Aquil Basheer, who worked to reduce gang violence in Los Angeles and elsewhere and founded The Build Program, was being mourned Sunday by Los Angeles Mayor Karen Bass and others after his death last week.

“I am deeply saddened by the passing of Dr. Aquil Basheer, an extraordinary mentor, educator, and tireless advocate for community violence intervention,” Bass said in a statement posted on X Sunday morning.

“Dr. Basheer was more than a colleague and a friend — he was a visionary leader who dedicated his life to building the infrastructure our communities need to protect and support those doing critical violence prevention work. His commitment to de-escalation training and his partnership with organizations like GRYD created pathways for countless practitioners to develop the skills and knowledge necessary to save lives.

“As the founder of BUILD-PCITI, Dr. Basheer equipped an entire generation of violence intervention professionals with the tools, knowledge, and courage to advance this essential work,” Bass continued. “His impact extends far beyond any single program or partnership; it lives on in every community member he trained, every life touched by those he mentored, and every practitioner standing on the foundation of his leadership.”

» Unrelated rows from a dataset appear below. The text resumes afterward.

(* ===== verification/Bulk.v ===== *)
(** * Bulk edits, custom fields and imported rows

    [internal/store/bulk.go], [internal/store/custom_fields.go] and
    [internal/store/portability.go]: one change over many records, the
    operator-defined attributes, and the upserts of a validated file. *)

From S2P Require Import Prelude GoStrings Netip Ipam Macaddr GoTime Process Scans Queue Inventory Import Records.
Local Open Scope Z_scope.

(** How many rows a change reaches. *)
Definition rows_affected {A} (f : A → bool) (m : gmap string A) : Z :=
  Z.of_nat (length (filter (λ p, f p.2 = true) (map_to_list m))).
Definition keys_affected {A} (ids : list string) (m : gmap string A) : Z :=
  Z.of_nat (length (filter (λ p, p.1 ∈ ids) (map_to_list m))).

(** [id = ANY(ids)]. *)
Definition address_in (ids : list string) (a : AddressRow) : bool := bool_decide (ad_ID a ∈ ids).

Definition set_state (state : string) (a : AddressRow) : AddressRow :=
  MkAddressRow (ad_ID a) (ad_Subnet a) (ad_Device a) state (ad_Hostname a) (ad_Notes a) (ad_LastSeen a).

Section bulk.
Context {env : Env}.
(** PostgreSQL's [lower]. *)
Context (lower : string → string).

(** ** Addresses, subnets and devices *)

Definition BulkSetAddressState (ids : list string) (state : string) : GoE Inventory Z :=
  stmt (λ _ w,
    if negb (state_in state) then Err ErrOutOfRange
    else Ok (rows_affected (address_in ids) (iv_addresses (w_inv w)),
             with_inv (with_addresses
               ((λ a, if address_in ids a then set_state state a else a) <$> iv_addresses (w_inv w)) (w_inv w)) w)).

Definition BulkClearAddressDevice (ids : list string) : GoE Inventory Z :=
  stmt (λ _ w,
    Ok (rows_affected (address_in ids) (iv_addresses (w_inv w)),
        with_inv (with_addresses
          ((λ a, if address_in ids a then set_device None a else a) <$> iv_addresses (w_inv w)) (w_inv w)) w)).

Definition bulk_delete_addresses (ids : list string) (v : Inventory) : Inventory :=
  let devices := omap (λ p, if address_in ids p.2 then ad_Device p.2 ≫= nonempty else None)
                   (map_to_list (iv_addresses v)) in
  let v := delete_addresses (address_in ids) v in
  delete_devices (filter (λ d, orphan v d = true) devices) v.

Definition BulkDeleteAddresses (ids : list string) : GoE Inventory Z :=
  stmt (λ _ w, Ok (rows_affected (address_in ids) (iv_addresses (w_inv w)),
                   with_inv (bulk_delete_addresses ids (w_inv w)) w)).

Definition BulkSetSubnetVLAN (ids : list string) (vlan : option Z) : GoE Inventory Z :=
  stmt (λ _ w,
    if negb (vlan_int4 vlan) then Err ErrOutOfRange
    else
      let n := keys_affected ids (iv_subnets (w_inv w)) in
      _ ← (if n =? 0 then Ok () else vlan_check vlan);
      Ok (n, with_inv (with_subnets (map_imap (λ id s,
        Some (if bool_decide (id ∈ ids) then set_vlan vlan s else s)) (iv_subnets (w_inv w))) (w_inv w)) w)).

Definition BulkDeleteSubnets (ids : list string) : GoE Inventory Z :=
  stmt (λ _ w, Ok (keys_affected ids (iv_subnets (w_inv w)), with_inv (delete_subnets ids (w_inv w)) w)).

Definition BulkDeleteDevices (ids : list string) : GoE Inventory Z :=
  stmt (λ _ w, Ok (keys_affected ids (iv_devices (w_inv w)), with_inv (delete_with_addresses ids (w_inv w)) w)).

(** ** Tags *)

Definition tag_named (name : string) (v : Inventory) : option string :=
  (λ p, p.2.1) <$> list_find (λ p, tg_name p.2 = name) (map_to_list (iv_tags v)).

(** [ON CONFLICT (name) DO UPDATE]: the tag with the name, made when there is none. *)
Definition ensure_tag (id name : string) (v : Inventory) : result db_error (string * Inventory) :=
  match tag_named name v with
  | Some tagID => Ok (tagID, v)
  | None => if bool_decide (is_Some (iv_tags v !! id)) then Err ErrDuplicateKey
            else Ok (id, with_tags (<[id := MkTag name "slate"]> (iv_tags v)) (iv_taggings v) v)
  end.

Definition taggings_of (tagID entityType : string) (ids : list string) : gset (string * string * string) :=
  list_to_set (map (λ id, (tagID, entityType, id)) ids).

Definition BulkAddTag (entityType : string) (ids : list string) (name : string) : GoE Inventory Z :=
  let name := trim_space name in
  if decide (name = "") then Ret (Err ErrInvalid)
  else
    id ←? random_token;
    tagID ←? stmt (λ _ w, '(tagID, v) ← ensure_tag id name (w_inv w); Ok (tagID, with_inv v w));
    stmt (λ _ w,
      if bool_decide (iv_tags (w_inv w) !! tagID = None) && negb (bool_decide (ids = [])) then Err ErrForeignKey
      else
        let links := taggings_of tagID entityType ids in
        Ok (Z.of_nat (size (links ∖ iv_taggings (w_inv w))),
            with_inv (with_tags (iv_tags (w_inv w)) (links ∪ iv_taggings (w_inv w)) (w_inv w)) w)).

Definition BulkRemoveTag (entityType : string) (ids : list string) (name : string) : GoE Inventory Z :=
  let name := trim_space name in
  if decide (name = "") then Ret (Err ErrInvalid)
  else stmt (λ _ w,
    let links := match tag_named name (w_inv w) with
                 | Some tagID => taggings_of tagID entityType ids
                 | None => ∅
                 end in
    Ok (Z.of_nat (size (links ∩ iv_taggings (w_inv w))),
        with_inv (with_tags (iv_tags (w_inv w)) (iv_taggings (w_inv w) ∖ links) (w_inv w)) w)).

(** ** Custom fields

    The definitions are in the order of the table; the pages sort them by name,
    in the database's collation. *)

Definition CustomFieldSubnet : string := "subnet".
Definition CustomFieldAddress : string := "ip_address".
Definition CustomFieldDevice : string := "device".

Definition ValidCustomFieldEntityType (entityType : string) : bool :=
  bool_decide (entityType ∈ [CustomFieldSubnet; CustomFieldAddress; CustomFieldDevice]).

Definition with_fields (fields : gmap string CustomFieldDef) (values : gmap (string * string) string)
    (v : Inventory) : Inventory :=
  MkInventory (iv_settings v) (iv_subnets v) (iv_devices v) (iv_addresses v) (iv_macs v) (iv_discoveries v)
    (iv_rejections v) (iv_tags v) (iv_taggings v) fields values.

Definition field_exists (f : string → bool) (entityType : string) (v : Inventory) : bool :=
  existsb (λ p, bool_decide (cf_EntityType p.2 = entityType) && f (cf_Name p.2)) (map_to_list (iv_fields v)).

Definition insert_field (id entityType name : string) (now : Z) (v : Inventory) :
    result db_error (CustomFieldDef * Inventory) :=
  if bool_decide (is_Some (iv_fields v !! id)) || field_exists (λ n, bool_decide (n = name)) entityType v
  then Err ErrDuplicateKey
  else let d := MkCustomField entityType name "text" now in
       Ok (d, with_fields (<[id := d]> (iv_fields v)) (iv_values v) v).

Definition CreateCustomFieldDef (entityType name : string) : GoE Inventory (string * CustomFieldDef) :=
  let name := trim_space name in
  if negb (ValidCustomFieldEntityType entityType) then Ret (Err ErrInvalid)
  else if decide (name = "") then Ret (Err ErrInvalid)
  else
    exists_ ←? stmt (λ _ w,
      Ok (field_exists (λ n, bool_decide (lower n = lower name)) entityType (w_inv w), w));
    if (exists_ : bool) then Ret (Err ErrDuplicate)
    else
      id ←? random_token;
      stmt (λ now w, '(d, v) ← insert_field id entityType name now (w_inv w); Ok ((id, d), with_inv v w)).

(** The values of the field go with it. *)
Definition DeleteCustomFieldDef (id : string) : GoE Inventory unit :=
  stmt (λ _ w,
    if bool_decide (iv_fields (w_inv w) !! id = None) then Err ErrNotFound
    else Ok ((), with_inv (with_fields (delete id (iv_fields (w_inv w)))
                   (filter (λ p, p.1.1 ≠ id) (iv_values (w_inv w))) (w_inv w)) w)).

Definition field_ids (entityType : string) (v : Inventory) : list string :=
  omap (λ p, if bool_decide (cf_EntityType p.2 = entityType) then Some p.1 else None) (map_to_list (iv_fields v)).

(** One definition: absent from the form, cleared, or stored. *)
Definition set_value (entityID : string) (values : gmap string string) (v : Inventory) (id : string) :
    result db_error Inventory :=
  match values !! id with
  | None => Ok v
  | Some value =>
      let value := trim_space value in
      if decide (value = "") then Ok (with_fields (iv_fields v) (delete (id, entityID) (iv_values v)) v)
      else if bool_decide (iv_fields v !! id = None) then Err ErrForeignKey
      else Ok (with_fields (iv_fields v) (<[(id, entityID) := value]> (iv_values v)) v)
  end.

Fixpoint set_values (entityID : string) (values : gmap string string) (ids : list string) (v : Inventory) :
    result db_error Inventory :=
  match ids with
  | [] => Ok v
  | id :: ids => v ← set_value entityID values v id; set_values entityID values ids v
  end.

Definition SetCustomFieldValues (entityType entityID : string) (values : gmap string string) : GoE Inventory unit :=
  if decide (entityID = "") then Ret (Err ErrInvalid)
  else
    defs ←? stmt (λ _ w, Ok (field_ids entityType (w_inv w), w));
    if decide (defs = []) then Ret (Ok ())
    else stmt (λ _ w, v ← set_values entityID values defs (w_inv w); Ok ((), with_inv v w)).

(** [COALESCE(v.value, '')] for each definition. *)
Definition CustomFieldValues (entityType entityID : string) : GoE Inventory (list (string * string)) :=
  stmt (λ _ w,
    Ok (map (λ id, (id, default "" (iv_values (w_inv w) !! (id, entityID)))) (field_ids entityType (w_inv w)), w)).
End bulk.

(** ** Imported rows *)

Record SubnetImport : Type := MkSubnetImport
  { sm_SiteID : string; sm_CIDR : string; sm_Name : string; sm_VLAN : option Z; sm_Description : string }.
Record AddressImport : Type := MkAddressImport
  { am_Address : string; am_SubnetID : string; am_DeviceID : string; am_State : string;
    am_Hostname : string; am_Notes : string }.
Record DeviceImport : Type := MkDeviceImport { em_Name : string; em_Description : string }.

Section imports.
Context {env : Env}.
Context (inet_in cidr_in : string → option string).

(** The subnet with the CIDR; [UNIQUE (cidr)] leaves one at most. *)
Definition subnet_with_cidr (cidr : string) (v : Inventory) : option string :=
  (λ p, p.2.1) <$> list_find (λ p, sn_cidr p.2 = cidr) (map_to_list (iv_subnets v)).

Definition import_row_subnet (token : option string) (r : SubnetImport) (w : World Inventory) :
    result db_error (World Inventory) :=
  id ← of_option ErrToken token;
  c ← of_option ErrOutOfRange (cidr_in (sm_CIDR r));
  _ ← vlan_check (sm_VLAN r);
  if negb (match emptyToNil (sm_SiteID r) with None => true | Some s => bool_decide (s ∈ w_sites w) end)
  then Err ErrForeignKey
  else
    let row := MkSubnet (emptyToNil (sm_SiteID r)) c (sm_Name r) (sm_VLAN r) (sm_Description r) in
    match subnet_with_cidr c (w_inv w) with
    | Some old => Ok (with_inv (with_subnets (<[old := row]> (iv_subnets (w_inv w))) (w_inv w)) w)
    | None =>
        if bool_decide (is_Some (iv_subnets (w_inv w) !! id)) then Err ErrDuplicateKey
        else Ok (with_inv (with_subnets (<[id := row]> (iv_subnets (w_inv w))) (w_inv w)) w)
    end.

Definition import_row_address (token : option string) (r : AddressImport) (w : World Inventory) :
    result db_error (World Inventory) :=
  id ← of_option ErrToken token;
  ip ← of_option ErrOutOfRange (inet_in (am_Address r));
  if negb (state_in (am_State r)) then Err ErrOutOfRange
  else if negb (references (iv_subnets (w_inv w)) (emptyToNil (am_SubnetID r)) &&
                references (iv_devices (w_inv w)) (emptyToNil (am_DeviceID r))) then Err ErrForeignKey
  else
    let put id seen :=
      with_inv (with_addresses (<[ip := MkAddressRow id (emptyToNil (am_SubnetID r)) (emptyToNil (am_DeviceID r))
        (am_State r) (am_Hostname r) (am_Notes r) seen]> (iv_addresses (w_inv w))) (w_inv w)) w in
    match iv_addresses (w_inv w) !! ip with
    | Some old => Ok (put (ad_ID old) (ad_LastSeen old))
    | None => if has_address_id id (w_inv w) then Err ErrDuplicateKey else Ok (put id None)
    end.

(** The oldest device with the name. *)
Definition older (p q : string * Device) : string * Device :=
  if dv_Created q.2 <? dv_Created p.2 then q else p.
Definition device_named (name : string) (v : Inventory) : option string :=
  match filter (λ p, dv_Name p.2 = name) (map_to_list (iv_devices v)) with
  | [] => None
  | p :: l => Some (foldl older p l).1
  end.

Definition describe_device (description : string) (x : Device) : Device :=
  rename_device (dv_Name x) description x.

Definition import_row_device (token : option string) (now : Z) (r : DeviceImport) (w : World Inventory) :
    result db_error (World Inventory) :=
  match device_named (em_Name r) (w_inv w) with
  | Some id => Ok (with_inv (with_devices (alter (describe_device (em_Description r)) id (iv_devices (w_inv w))) (w_inv w)) w)
  | None =>
      id ← of_option ErrToken token;
      v ← insert_device id (em_Name r) (em_Description r) now (w_inv w);
      Ok (with_inv v w)
  end.

(** One transaction over the rows; each has the token it draws. *)
Fixpoint import_rows {A} (step : option string → A → World Inventory → result db_error (World Inventory))
    (rows : list (option string * A)) (w : World Inventory) : result db_error (World Inventory) :=
  match rows with
  | [] => Ok w
  | (token, r) :: rows => w ← step token r w; import_rows step rows w
  end.

Fixpoint draw_tokens {A} (rows : list A) : Go Inventory (list (option string * A)) :=
  match rows with
  | [] => Ret []
  | r :: rows => token ←! draw_token; rest ←! draw_tokens rows; Ret ((token, r) :: rest)
  end.

Definition ImportSubnets (rows : list SubnetImport) : GoE Inventory unit :=
  rows ←! draw_tokens rows;
  stmt (λ _ w, w ← import_rows import_row_subnet rows w; Ok ((), w)).
Definition ImportAddresses (rows : list AddressImport) : GoE Inventory unit :=
  rows ←! draw_tokens rows;
  stmt (λ _ w, w ← import_rows import_row_address rows w; Ok ((), w)).
Definition ImportDevices (rows : list DeviceImport) : GoE Inventory unit :=
  rows ←! draw_tokens rows;
  stmt (λ now w, w ← import_rows (λ token, import_row_device token now) rows w; Ok ((), w)).
End imports.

Basheer, the son of LA’s first Black firefighter, founded The Build Program at The Professional Community Intervention Training Institute in 1992. The group, whose headquarters is at 1409 W. Vernon Ave., “provides targeted violence prevention/gang intervention, high-risk Incident response, comprehensive public safety training, community mobilization, and cooperative activism to numerous cities across the United States and across the globe,” according to its website.

BUILD stands for Brotherhood Unified for Independent Leadership Through Discipline.

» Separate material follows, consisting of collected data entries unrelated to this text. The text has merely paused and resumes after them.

Lemma GetAddress_current I id :
  triple I I (GetAddress id) (λ a v, I v ∧
    ∃ ip a0, find_address id v = Some (ip, a0) ∧ ad_Subnet a0 = Some (ip_SubnetID a)).
Proof.
  apply triple_stmt; [done|]. intros now w a w' Hw Hx.
  destruct (find_address id (w_inv w)) as [[ip a0]|] eqn:Hf; [|done].
  destruct (ad_Subnet a0) as [sid|] eqn:Hs; cbn in Hx; [|done]. simplify_eq. split; [done|]. exists ip, a0. by rewrite Hs.
Qed.

(** What a program guarantees of every step it does alone. *)
Lemma guarantees_keeps {A} I (p : GoE Inventory A) :
  guarantees (inv_step (λ v v', I v → I v')) p → keeps_alone I p.
Proof.
  intros Hp w Hw.
  assert (PreOrder (λ w w' : World Inventory, I (w_inv w) → I (w_inv w'))) as Hpre by (split; [by intros x|intros x y z ???; auto]).
  unfold alone. destruct (exec quiet 0 p w) as [res w'] eqn:He. assert (I (w_inv w')); [|by destruct res].
  replace w' with (exec quiet 0 p w).2 by by rewrite He. apply (guarantees_exec (λ w w', I (w_inv w) → I (w_inv w'))); [|by intros j w0|done].
  clear -Hp. induction p as [a|g k IH]; [done|]. intros w. destruct (Hp w) as [[_ Hg] Hk].
  split; [exact Hg|]. by apply IH.
Qed.

Lemma contained_import macaddr_in MarshalServices t1 t2 t3 d name now v v' :
  import_tx macaddr_in MarshalServices t1 t2 t3 d name now v = Ok v' → contained v → contained v'.
Proof.
  intros H Hc. destruct (import_tx_Ok _ _ _ _ _ _ _ _ _ _ H) as (sid & s & v1 & dev & v2 & aid & v3 & Hsub & Hb & Hi & Hp & ->).
  destruct (containing_subnet_Some _ _ _ _ Hsub) as (Hs & Hin & _).
  destruct (backfill_Ok _ _ _ _ Hb) as (subnets & -> & Hback & Hnew).
  destruct (importDevice_Ok _ _ _ _ _ _ _ _ _ _ Hi) as (devices & macs & -> & _).
  destruct (put_address_Ok _ _ _ _ _ _ _ _ Hp) as (a0 & -> & _ & Ha & _).
  intros ip b i t. cbn. rewrite lookup_insert_Some. intros Hb' Hi' Ht.
  destruct (Hnew i (mk_is_Some _ _ Ht)) as [u Hu]. destruct (Hback _ _ Hu) as (t' & Ht' & Hcidr & _).
  assert (t' = t) as -> by congruence. rewrite Hcidr. destruct Hb' as [[<- <-]|[_ Hb']]; [|by eapply Hc].
  assert (i = sid) as -> by congruence. by assert (u = s) as -> by congruence.
Qed.

Definition placed (v : Inventory) : Prop := inv_wf v ∧ contained v.

Lemma placed_put_subnet id s v :
  placed v → iv_subnets v !! id = None → vlan_check (sn_vlan s) = Ok () →
  placed (with_subnets (<[id := s]> (iv_subnets v)) v).
Proof.
  intros [Hw Hc] Hid Hv. split; [by apply wf_put_subnet|]. intros ip a0 sid t Ha Hs. cbn.
  rewrite lookup_insert_Some. intros [[<- _]|[_ Ht]]; [|by eapply Hc].
  destruct (wf_address _ Hw _ _ Ha) as [Hr _]. destruct (Hr id Hs) as [u Hu]. congruence.
Qed.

“It deeply saddens us to deliver this news,” The Build Program said Friday in announcing Basheer’s death on Facebook. “Dr. Aquil Basheer was more than a pioneer — he was a pillar to our movement. A former Black Panther, an international commander who structured human engagement for justice and a visionary who led thousands of frontline practitioners across the world. Above all, he was a devoted family man whose strength, compassion, and integrity guided everything he did.”

Basheer has lectured and conducted anti-violence training around the world, including for the United Nations and the World Health Organization.

In 2014, he wrote the book, “Peace in the Hood: Working with Gang Members to End the Violence.”

In 2015, Basheer received an honorary doctorate of humanities from the Chicago School of Professional Psychology in a ceremony at the Pasadena Civic Auditorium.

No cause of death was given.

A public memorial service will be announced at a later date, according to Build officials.